A hockey puck with a mass of 0.50 kg is hit in a straight line along a horizontal playing surface.
Well, there are 4 parts to this question:
a. If the puck has an initial velocity of 4.0m/s and stops after 5.0, what is the coefficient of friction, uk1, of the playing surface?
My answer: for this one, I got 0.16 and I'm quite sure it's right, unless someone can prove me wrong.

b. What should the initial velocity be if the coefficient of friction is 0.16 and the puck has to travel 6.0m?
My answer: I got 4.4m/s and again I think it's right, unless someone can prove me wrong.

c. Someone spills food on the playing surface, changing the coefficient of friction over a 1.0 m section. Now, in order for the puck to travel 6.0 m, it first goes 4.0 m over a surface with a coefficient of friction of 0.16, then it goes 1.0m over a surface with a coefficient of friction uk2, and finally it goes 1.0 m over a surface with a coefficient of friction of 0.16 again. If the initial velocity of the puck in a straight line must now be 5.0 m/s in order to travel 5.0m, what is the coefficient of friction, uk2?
My answer: I'm stuck on this one... help please?
d. What must the initial velocity of the puck in (c) be in order for the puck to stop after 6.0m?
Well, since I'm having problems with (c), I don't know about this one.


Could anyone help me please as soon as possible?
Thanks

 

[learningphysics]

Parts a and b look right to me.

have you studied work/energy yet? the next parts can be done with work/energy... it is much easier than the kinematic way described below.

For part c).

you have 2 parts:

v0=5m/s<----4.0m---->v1<----1.0m---->v =0

so over 5.0 m... the first 4.0m is a surface of coeff. 0.16. the next 1.0m is uk2.

find the velocity v1 just as it gets on the part of the surface with uk2 (you can get this using the initial velocity v0, distance=4.0m and acceleration, which you can get from the coefficient of friction 0.16).

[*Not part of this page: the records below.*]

(* ===== verification/Prelude.v ===== *)
(** * Nikka: a verification library for the kernel and its core library

    Nikka is a teaching operating system kernel for x86-64 written in Rust.  This
    library translates its core into functions and proves them correct.  The
    Rust paths below are relative to [src/].

    ** The program

    The workspace has the library [ku], shared by the kernel and by user code
    (addresses, blocks of memory, page table entries, bitmaps, allocators, the
    loader of executables, time, the formats of the system calls), the [kernel]
    itself, drivers ([pci], [text], [serial], [pic8259]) and user programs.  The
    parts modelled here call each other as follows, from the hardware up.

    - [Addr], [Frage] (frames and pages) and [Block] are the vocabulary of all
      other parts: checked arithmetic on addresses, frames and blocks.
    - [Mmu] is the format of a page table entry.
    - [FrameAllocator] hands out physical frames and counts references to them.
    - [Mapping] (with [Path]) is the tree of page tables.  Its nodes and the pages
      it maps are frames of the frame allocator; each present entry owns one
      reference.  [Phys2Virt] is the window through which the kernel reaches
      physical memory.
    - [Range] divides the virtual pages into a kernel part and a user part;
      [PageAllocator] hands out virtual pages of one part.
    - [AddressSpace] joins a mapping with a page allocator and offers the
      operations on pages and blocks, and the permission check of system calls.
    - [BigAllocator] is the interface of an allocator of pages, [Pair] that of two
      of them that can copy mappings to each other; [Big] is the kernel's
      implementation on an address space.
    - [Quarry], [DynamicBitmap], [FixedSize], [AllocInfo] and [Dispatcher] build the
      allocator of small objects on that interface.
    - [Elf] computes where the segments of an executable go, [ElfLoader] loads them
      through a pair of page allocators.
    - [Process], [ProcessTable] and [Scheduler] create, find, run and release
      processes; [Syscall] is the system call that reads memory of the process.
    - [Grid], [VgaCursor] and [Text] print on the screen and the serial port.
    - [SystemTime] converts processor ticks to dates; [Rtc] reads the real time
      clock and keeps the system time in step with it.
    - [Backtrace] follows the frame pointers of a stack after a failure.
    - [Pci] finds out what a device needs; [Disk] transfers sectors; [FileSystem]
      is the layout of the file system, its bitmaps and directory entries.

    ** The files

    - [Prelude] (this file): outcomes, 64-bit words, generic lemmas.
    - [Addr]: [ku/src/memory/addr.rs], [port.rs].
    - [Frage]: [ku/src/memory/frage.rs], [size.rs].
    - [Block]: [ku/src/memory/block.rs].
    - [Mmu]: [ku/src/memory/mmu.rs].
    - [Bitmap]: [ku/src/collections/bitmap.rs].
    - [FrameAllocator]: [kernel/src/memory/frame_allocator.rs],
      [frame_guard.rs].
    - [Range]: [kernel/src/memory/range.rs].
    - [PageAllocator]: [kernel/src/memory/page_allocator.rs].
    - [Mapping]: [kernel/src/memory/mapping.rs] and [path.rs]; translation,
      mapping and unmapping of one page.
    - [MappingTree]: the recursive operations of [mapping.rs]: dropping and
      duplicating a mapping, freeing unused tables.  [MappingCopy] proves the
      copy correct.
    - [Phys2Virt]: [kernel/src/memory/phys2virt.rs].
    - [Pid]: [ku/src/process/pid.rs].
    - [AddressSpace]: [kernel/src/memory/address_space.rs].
    - [Process]: [kernel/src/process/process.rs], [registers.rs],
      [ku/src/process/syscall.rs], [mini_context.rs].
    - [ProcessTable]: [kernel/src/process/table.rs].
    - [Scheduler]: [kernel/src/process/scheduler.rs], the state changes of
      [Process::enter_user_mode], of the system calls [exit] and [sched_yield],
      and of the trap handler for traps out of user mode.
    - [Syscall]: [log_value] of [kernel/src/process/syscall.rs].
    - [Elf]: the conversion and the ordering of program headers in
      [ku/src/process/elf.rs]; [ElfLoader] is the loader of that file and
      [ElfImage] proves what it loads.
    - [BigAllocator]: the traits of [ku/src/allocator/big.rs] and [dry.rs], as a
      class of operations and a class of laws.  [Grow] proves the operations
      derived from them, [Pair] is [ku/src/allocator/big_pair.rs].
    - [Big]: [kernel/src/allocator/big.rs] and [big_pair.rs]; [BigCopy] proves its
      copying and growing and that it implements the interface.  [Bump] and
      [BumpPair] are small page allocators that satisfy the laws and serve as
      examples.
    - [Quarry]: [ku/src/allocator/quarry.rs]; [DynamicBitmap]:
      [ku/src/collections/dynamic_bitmap.rs]; [FixedSize]:
      [ku/src/allocator/fixed_size.rs] and the clips of [cache.rs]; [AllocInfo]:
      [ku/src/allocator/info.rs]; [Dispatcher] and [DispatcherStats]:
      [ku/src/allocator/dispatcher.rs].
    - [Grid], [Paper], [TextInit]: [text/src/grid.rs]; [VgaCursor]:
      [text/src/cursor.rs] and the port pairs of [ku/src/memory/port.rs]; [Text]:
      [text/src/lib.rs].
    - [SystemTime]: [ku/src/time]; [CorrelationLock]: the concurrent access to
      [ku/src/time/correlation_point.rs]; [Rtc]: [kernel/src/time/rtc.rs].
    - [Backtrace]: [ku/src/backtrace/mod.rs].
    - [Pci]: the crate [pci].
    - [Disk]: [kernel/src/fs/disk.rs]; [FileSystem]: [superblock.rs],
      [directory_entry.rs], [bitmap.rs] of that directory and the size limits of
      [inode.rs].

    ** Conventions

    - A [usize], [u64] or address is a [Z]; [is_usize] bounds it.  Arithmetic is
      written with the overflow behaviour of the development profile of the
      build, which is the one the tests run: an overflowing [+], [-] or [*], a
      failing [assert!], an out-of-range index and an [unwrap] of nothing are
      [Panic].  [wrapping_] operations wrap, [checked_] ones return [None].
    - A fallible operation returns an [outcome]: [Ok] of a value, [Err] of an
      [Error], or [Panic].  An operation on the state [S] of a component is an
      [M S A]: it returns the state together with the outcome, so that a theorem
      can also speak about the state a failing operation leaves behind.
    - A frame, page or address is the word that represents it; the type tags of
      the source are records of operations.
    - Physical memory is a finite map from frames to their 512 entries.  A Rust
      reference to an entry is its location.  Reading a frame outside that map is
      [Panic], as is [phys2virt().map(frame).expect("bad frame")].
    - The memory the loader writes is a finite map of bytes reached through the
      page tables; the operations of a page allocator do not touch the contents
      of the pages they map.
    - A [FrameGuard] is the frame it owns; dropping it, which Rust does
      implicitly, is an explicit [deallocate].
    - The kernel is modelled on one processor, where the spin locks are free
      whenever they are taken, since no modelled operation takes a lock it
      holds.  The exceptions are the two sequence locks: [AllocInfo] and
      [CorrelationLock] are step relations in which threads interleave between
      single accesses to memory, which is taken to be sequentially consistent.
    - Hardware is a machine behind the instructions [in] and [out]
      ([VgaCursor.PortIo]); what a driver relies on is a class of laws with a small
      device that satisfies it.

    ** Recursion

    Loops over a range of numbers are structural on the list of its elements or
    on the number of its steps.  Where the source follows links or decodes
    variable-length data the function has fuel: the iteration over a block
    ([Block.iterate]) takes one more than its count, the walk along a stack
    ([Backtrace.walk_fuel]) two more than the frames that fit, the decoding of UTF-8 the
    number of bytes, the draining of a cache ([FixedSize]) its length; the
    theorem or lemma beside the definition shows that this is enough.  The
    loops that poll a device ([Rtc.wait_update], [Disk.wait_loop]) take the
    number of polls, and their results tell a device that did not answer.  The
    walk through the page tables has four levels and needs none; the operations
    on whole trees are structural on the level.

    ** What the theorems show

    - Addresses to bitmaps: the conversions are exact and lossless, the accepted
      inputs are characterised, and the optimised count and search agree
      with the bits.
    - Frames: every sequence of operations keeps each reference count equal to
      the number of live references, no frame in use is handed out, and the free
      list stays well formed, from the construction out of a memory map on.
    - Page tables: [kernel_wf] says that the nodes reachable from the root form
      a tree without sharing and that the reference counts account for exactly
      the entries and the guards.  Mapping and unmapping preserve it, never
      panic from it, and change the resolution of exactly one page; failures
      leave the resolution of every page as it was and leak nothing.  Dropping a
      mapping releases exactly what it holds; freeing unused tables removes
      exactly those nothing is mapped through; a duplicate is a tree of its own that
      shares exactly the kernel pages, and is made exactly when there are frames for
      its tables.  The window on physical memory maps every physical address to one the
      processor translates back to it, if the root entries it takes were empty.
    - Address spaces: the same for blocks of pages, and the permission check
      accepts exactly the blocks that user code may access.
    - Allocators: [Big] implements the page allocator interface; the allocators
      above are proved against that interface only.  Allocations are mapped,
      aligned and apart from each other; a failed one takes no block, and harms at
      most the size class that was refused memory.  Statistics add up, and the
      reader of the statistics sees what one writer has written.
    - Executables: the scan over ordered segments yields disjoint ranges that
      cover the touched pages with the union of the flags, and the loader puts
      exactly the bytes of the file there, for every pair of page allocators.
    - Processes: the table refines a finite map whose keys are never reused;
      the scheduler is a fair queue in which stale identifiers are harmless.
    - System calls: [log_value] reads only what user code may read.
    - Screen: printing on the grid refines typing on a sheet of paper, whose last
      rows the screen shows.
    - Time: the conversion of ticks is linear interpolation as long as its
      product fits; the date read from a ticking chip is one it has shown; a
      reader of a correlation point sees a point that was stored.
    - Devices: the probing of a base address register is exact and leaves no
      trace; sectors written to the disk are read back; a write during which the disk
      reports errors changes only sectors it has transferred, of which at most the last
      is in doubt until the next flush; the regions of the file system are disjoint and
      large enough, its bitmaps never hand out an element twice or a reserved
      one, and names survive a round trip.
    - Stack traces: the walk ends, does not panic and reads only inside the stack,
      whatever the memory holds; on an intact stack it is exact.

    ** What is not modelled

    Inline assembly, the interrupt controllers, the boot of further processors,
    descriptor tables, formatting and logging; the memory ordering
    of the atomics; and the functions the source leaves as [unimplemented!()]
    (the block cache, the contents of inodes, most system calls, the pipe, [Lru],
    [SequenceLock], the checks of [DebugSpinlock]).  [FastSpinlock] delegates to
    the library [spin].  Of what could still be modelled: the creation and
    duplication of processes, the iteration over mapped pages, the slice
    wrappers of the address space, and the implementation of the pair of page
    allocators by two address spaces. *)

From stdpp Require Import base list numbers option tactics strings.
From Stdlib Require Import ZArith Lia.
(* ===== verification/Frage.v ===== *)
(** * Frage: frames and pages

    Models [ku/src/memory/frage.rs].  A [Frage<T, SIZE>], a physical frame or a
    virtual page, is a transparent wrapper around its start address, so it is
    represented by that address.  The tag and the size are arguments of every
    operation. *)

From S2P Require Import Prelude Addr.
From stdpp Require Import base list numbers tactics.
From Stdlib Require Import ZArith Lia.

Open Scope Z_scope.
Open Scope outcome_scope.

Definition L0_SIZE : Z := Z.shiftl 1 PAGE_OFFSET_BITS.
Definition L1_SIZE : Z := Z.shiftl 1 (PAGE_TABLE_INDEX_BITS + PAGE_OFFSET_BITS).
Definition L2_SIZE : Z := Z.shiftl 1 (2 * PAGE_TABLE_INDEX_BITS + PAGE_OFFSET_BITS).

Definition ISIZE_MAX : Z := 9223372036854775807.

(** [core::alloc::Layout]: a size and a power-of-two alignment. *)
Record Layout := mkLayout { layout_size : Z; layout_align : Z }.

(** [Layout::from_size_align]: the size rounded up to the alignment must not
    exceed [isize::MAX]; the error converts to [InvalidAlignment]. *)
Definition from_size_align (size align : Z) : outcome Layout :=
  if size <=? ISIZE_MAX + 1 - align then Ok (mkLayout size align) else Err InvalidAlignment.

Section FrageOps.
  Context (T : Tag) (SIZE : Z).

Definition validate_size : bool := (SIZE =? L0_SIZE) || (SIZE =? L1_SIZE) || (SIZE =? L2_SIZE).

Definition L0_COUNT : Z := SIZE / L0_SIZE.

Definition frage_new (addr : Z) : outcome Z :=
  assert! validate_size in
  if is_multiple_of addr SIZE then Ok addr else Err InvalidAlignment.

Definition frage_zero : outcome Z := assert! validate_size in Ok 0.

Definition frage_address (frage : Z) : Z := frage.

Definition frage_address_by_index (index : Z) : outcome Z :=
  assert! validate_size in
  let? address := ok_or (checked_mul index SIZE) Overflow in
  addr_new T address.

Definition containing (addr : Z) : outcome Z :=
  assert! validate_size in
  unwrap (addr_new T (Z.land addr (lnot64 (SIZE - 1)))).

Definition frage_from_index (index : Z) : outcome Z :=
  assert! validate_size in
  let? address := frage_address_by_index index in
  Ok address.

Definition from_index_unchecked (index : Z) : outcome Z :=
  assert! validate_size in usize_mul index SIZE.

Definition index_by_address (address : Z) : outcome Z :=
  assert! validate_size in Ok (address / SIZE).

Definition frage_index (frage : Z) : outcome Z :=
  assert! validate_size in index_by_address (frage_address frage).

Definition frage_layout (size : Z) : outcome Layout :=
  assert! validate_size in from_size_align size SIZE.

Definition layout_array (count : Z) : outcome Layout :=
  assert! validate_size in
  assert! count <=? ISIZE_MAX / SIZE in
  let? size := usize_mul count SIZE in
  Ok (mkLayout size SIZE).

Definition frage_offset (frage address : Z) : outcome Z :=
  assert! validate_size in
  unwrap (addr_add T (frage_address frage) (address mod SIZE)).

Definition frage_add (frage rhs : Z) : outcome Z :=
  let? bytes := usize_mul rhs SIZE in
  let? addr := addr_add T frage bytes in
  frage_new addr.

Definition frage_sub (frage rhs : Z) : outcome Z :=
  let? bytes := usize_mul rhs SIZE in
  let? addr := addr_sub T frage bytes in
  frage_new addr.

Definition frage_diff (frage rhs : Z) : outcome Z :=
  let? bytes := addr_diff T frage rhs in
  Ok (bytes / SIZE).

End FrageOps.

(** ** Virtual pages of any size: the two halves and the [Step] trait *)

Section ElasticPage.
  Context (SIZE : Z).

Definition page_higher_half : outcome Z :=
  let? virt := Virt.higher_half in containing VirtTag SIZE virt.

Definition page_lower_half : outcome Z := containing VirtTag SIZE Virt.lower_half.

Definition higher_half_start_index : outcome Z :=
  let? page := page_higher_half in frage_index SIZE page.

Definition higher_half_end_index : outcome Z := usize_add (USIZE_MAX / SIZE) 1.

Definition lower_half_start_index : outcome Z :=
  let? page := page_lower_half in frage_index SIZE page.

Definition lower_half_end_index : outcome Z :=
  let? start := lower_half_start_index in
  usize_add start (Virt.half_size / SIZE).

(** The number of non-canonical page indexes between the halves. *)
Definition non_canonical_count : outcome Z :=
  let? start := lower_half_end_index in
  let? end_ := higher_half_start_index in
  Ok (Z.max 0 (end_ - start)).

Definition page_is_higher_half (page : Z) : outcome bool :=
  let? start := higher_half_start_index in
  let? index := frage_index SIZE page in
  Ok (start <=? index).

Definition page_is_lower_half (page : Z) : outcome bool :=
  let? index := frage_index SIZE page in
  let? end_ := lower_half_end_index in
  Ok (index <? end_).

Definition steps_between (start end_ : Z) : outcome (Z * option Z) :=
  if start <=? end_ then
    let? start_lower := page_is_lower_half start in
    let? end_lower := page_is_lower_half end_ in
    let? end_index := frage_index SIZE end_ in
    let? start_index := frage_index SIZE start in
    let? distance := usize_sub end_index start_index in
    let? steps :=
      (if Bool.eqb start_lower end_lower then Ok distance
       else let? hole := non_canonical_count in usize_sub distance hole) in
    Ok (steps, Some steps)
  else Ok (0, None).

Definition forward_checked (start count : Z) : outcome (option Z) :=
  let? start_index := frage_index SIZE start in
  match checked_add start_index count with
  | None => Ok None
  | Some advanced =>
      let? lower_end := lower_half_end_index in
      let? advanced :=
        (if (start_index <? lower_end) && (lower_end <=? advanced)
         then let? hole := non_canonical_count in Ok (checked_add advanced hole)
         else Ok (Some advanced)) in
      match advanced with
      | None => Ok None
      | Some advanced =>
          match frage_from_index VirtTag SIZE advanced with
          | Ok page => Ok (Some page)
          | Err _ => Ok None
          | Panic => Panic
          end
      end
  end.

Definition backward_checked (start count : Z) : outcome (option Z) :=
  let? start_index := frage_index SIZE start in
  match checked_sub start_index count with
  | None => Ok None
  | Some advanced =>
      let? higher_start := higher_half_start_index in
      let? advanced :=
        (if (advanced <? higher_start) && (higher_start <=? start_index)
         then let? hole := non_canonical_count in Ok (checked_sub advanced hole)
         else Ok (Some advanced)) in
      match advanced with
      | None => Ok None
      | Some advanced =>
          let? page := unwrap (frage_from_index VirtTag SIZE advanced) in
          Ok (Some page)
      end
  end.

Definition advance_index (page page_count : Z) : outcome Z :=
  let? advanced := forward_checked page page_count in
  match advanced with
  | Some page => frage_index SIZE page
  | None => higher_half_end_index
  end.

End ElasticPage.

(** ** The sizes the MMU supports *)

(** The sizes accepted by [validate_size]. *)
Class SupportedSize (SIZE : Z) : Prop := supported_size : validate_size SIZE = true.

#[export] Instance L0_supported : SupportedSize L0_SIZE.
Proof. done. Qed.

#[export] Instance L1_supported : SupportedSize L1_SIZE.
Proof. done. Qed.

#[export] Instance L2_supported : SupportedSize L2_SIZE.
Proof. done. Qed.

Lemma supported_cases SIZE :
  SupportedSize SIZE -> SIZE = 4096 \/ SIZE = 2097152 \/ SIZE = 1073741824.
Proof.
  unfold SupportedSize, validate_size. rewrite !orb_true_iff, !Z.eqb_eq.
  intros [[->| ->]| ->]; auto.
Qed.

Lemma supported_log2 SIZE :
  SupportedSize SIZE -> exists n, 12 <= n <= 30 /\ SIZE = 2 ^ n.
Proof.
  intros [->|[->| ->]]%supported_cases; [exists 12|exists 21|exists 30]; split; done.
Qed.

(** Evaluates the quotients of literals in the goal and the context. *)
Ltac eval_div :=
  repeat match goal with
  | |- context [Zpos ?a / Zpos ?b] =>
      let v := eval vm_compute in (Zpos a / Zpos b) in change (Zpos a / Zpos b) with v
  | H : context [Zpos ?a / Zpos ?b] |- _ =>
      let v := eval vm_compute in (Zpos a / Zpos b) in change (Zpos a / Zpos b) with v in H
  end.

(** Case analysis on the three page sizes, down to linear arithmetic. *)
Ltac size_cases HS :=
  destruct (supported_cases _ HS) as [->|[->| ->]]; eval_div;
  Z.to_euclidean_division_equations; lia.

Section FrageLemmas.
  Context {T : Tag} `{!TagLaws T} {SIZE : Z} `{HS : !SupportedSize SIZE}.

Lemma supported_pos : 0 < SIZE.
Proof using HS. destruct (supported_cases SIZE HS) as [->|[->| ->]]; lia. Qed.

Lemma frage_index_ok f : frage_index SIZE f = Ok (f / SIZE).
Proof using HS. unfold frage_index, index_by_address. by rewrite supported_size. Qed.
#[export] Instance AddrMem_laws T : TagLaws T -> HalfGeometry T -> MemoryLaws (AddrMem T).
Proof.
  intros HT HN.
  assert (forall i a, is_usize i -> addr_new T i = Ok a <-> a = i * 1 /\ valid T a) as Hspec.
  { intros i a Hi. rewrite Z.mul_1_r. unfold addr_new. split.
    - intros H. pose proof (tag_new_ok_inv _ _ H) as ->. unfold valid. done.
    - intros [-> Hv]. by apply valid_new. }
  split; cbn; try done; try (intros; f_equal; lia).
  - intros i. unfold addr_new. destruct (tag_new_cases (T := T) i) as [->| ->]; done.
  - intros e. by rewrite Z.div_1_r.
  - intros i Hi Hi1. apply near_same_half; [done..|lia].
  - intros i a Hi Ha. replace a with (i * 1) by lia. split; [done|apply same_half_refl].
  - intros i j Hi Hj Hh Hij. pose proof (half_span _ _ Hi Hj Hh). unfold is_usize. lia.
Qed.

#[export] Instance FrageMem_laws T SIZE :
  TagLaws T -> HalfGeometry T -> SupportedSize SIZE -> MemoryLaws (FrageMem T SIZE).
Proof.
  intros HT HN HS. pose proof (supported_pos (SIZE := SIZE)) as Hpos.
  assert (forall i, frage_address_by_index T SIZE i = frage_from_index T SIZE i) as Heq.
  { intros i. unfold frage_from_index, frage_address_by_index. rewrite supported_size.
    by destruct (let? _ := _ in _). }
  split; cbn; try done.
  - intros i a Hi. rewrite Heq. apply frage_from_index_spec. unfold is_usize in Hi. lia.
  - intros i. unfold frage_address_by_index, addr_new. rewrite supported_size.
    destruct (checked_mul i SIZE) as [a|]; cbn; [|done].
    destruct (tag_new_cases (T := T) a) as [->| ->]; done.
  - intros i Hi. unfold from_index_unchecked. rewrite supported_size. by rewrite usize_mul_ok.
  - intros i e Hi. apply frage_from_index_spec. unfold is_usize in Hi. lia.
  - intros e. apply frage_index_ok.
  - intros i Hi Hi1. apply near_same_half; [done..|].
    destruct (supported_cases SIZE HS) as [->|[->| ->]]; lia.
  - intros i a. by apply half_aligned.
  - intros i j Hi Hj Hh Hij. pose proof (half_span _ _ Hi Hj Hh). unfold is_usize.
    destruct (supported_cases SIZE HS) as [->|[->| ->]]; lia.
Qed.

(** ** The invariant of blocks *)

Definition last_index (b : Block) : Z := if b_start b <? b_end b then b_end b - 1 else b_end b.

(** A well-formed block: ordered, with its first and last element in one half. *)
Record block_wf (M : Memory) (b : Block) : Prop := {
  wf_usize : is_usize (b_start b) /\ is_usize (b_end b);
  wf_order : b_start b <= b_end b;
  wf_start : valid (mem_tag M) (b_start b * SIZE_OF M);
  wf_last : valid (mem_tag M) (last_index b * SIZE_OF M);
  wf_half :
    is_same_half (mem_tag M) (b_start b * SIZE_OF M) (last_index b * SIZE_OF M) = true;
}.

Section BlockLemmas.
  Context {M : Memory} `{HM : !MemoryLaws M}.

Lemma block_from_index_spec s e b :
  is_usize s -> is_usize e ->
  block_from_index M s e = Ok b <-> b = mkBlock s e /\ block_wf M (mkBlock s e).
Proof using HM.
  intros Hs He. unfold block_from_index.
  assert (is_usize (if s <? e then e - 1 else e)) as Hl
    by (unfold is_usize in *; case_match; bool_simp; lia).
  split.
  - intros H. destruct (address_by_index M s) eqn:E1; [|done..].
    destruct (address_by_index M (if s <? e then e - 1 else e)) eqn:E2; [|done..].
    apply address_by_index_spec in E1 as [-> V1]; [|done].
    apply address_by_index_spec in E2 as [-> V2]; [|done].
    destruct (_ && _) eqn:E; [|done]. simplify_eq. bool_simp. by split.
  - intros [-> [[_ _] Ho V1 V2 Hh]]. unfold last_index in *. cbn in *.
    rewrite (proj2 (address_by_index_spec s _ Hs) (conj eq_refl V1)).
    rewrite (proj2 (address_by_index_spec _ _ Hl) (conj eq_refl V2)).
    by rewrite (proj2 (Z.leb_le s e) Ho), Hh.
Qed.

now you can get the acceleration over the uk2 surface using d = 1.0m final velocity v= 0... and v1 which you just calculated above... from that you can find frictional force and uk2.

for part d). work backwards...
you have 3 parts

v0 <---- 4.0m ----> v1 <---1.0m----> v2 <---1.0m---> v = 0

get v2... then v1... then v0...

 

[chiurox]

I'm not sure if I got what you told me, but I worked out the problem in a similar way:
Vo^2 / 2(uk2)(g) = 5.0 which is the distance traveled,so I got the coefficient of uk2 = 0.25
Well, since the puck has to go over a total distance of 5 meters with a velocity of 5.0m/s, and we know from part (a) that with an initial velocity of 4.0m/s the puck stopped after 5.0m. So uk2 has to be significantly bigger than uk1 since the puck is traveling the same distance (5m) but with a velocity of 5.0m/s.

(d). I used 0.25=uk2 to plug in the equation Vo^2 / 2uk2(g) = distance traveled or 6
then I found Vo = 5.5m/s so that the puck will stop after 6.0m
I don't know if it's right, but I feel that it at least makes sense because the puck has to travel 1 more meter and therefore the initial velocity has to be a bit bigger.

Could anyone help me check or point out some mistakes I did?
I'm taking AP Physics B by self-studying, with no textbook, and doing activities online (such as this one) worth grade. So I'm pretty much lost almost all of the time heh...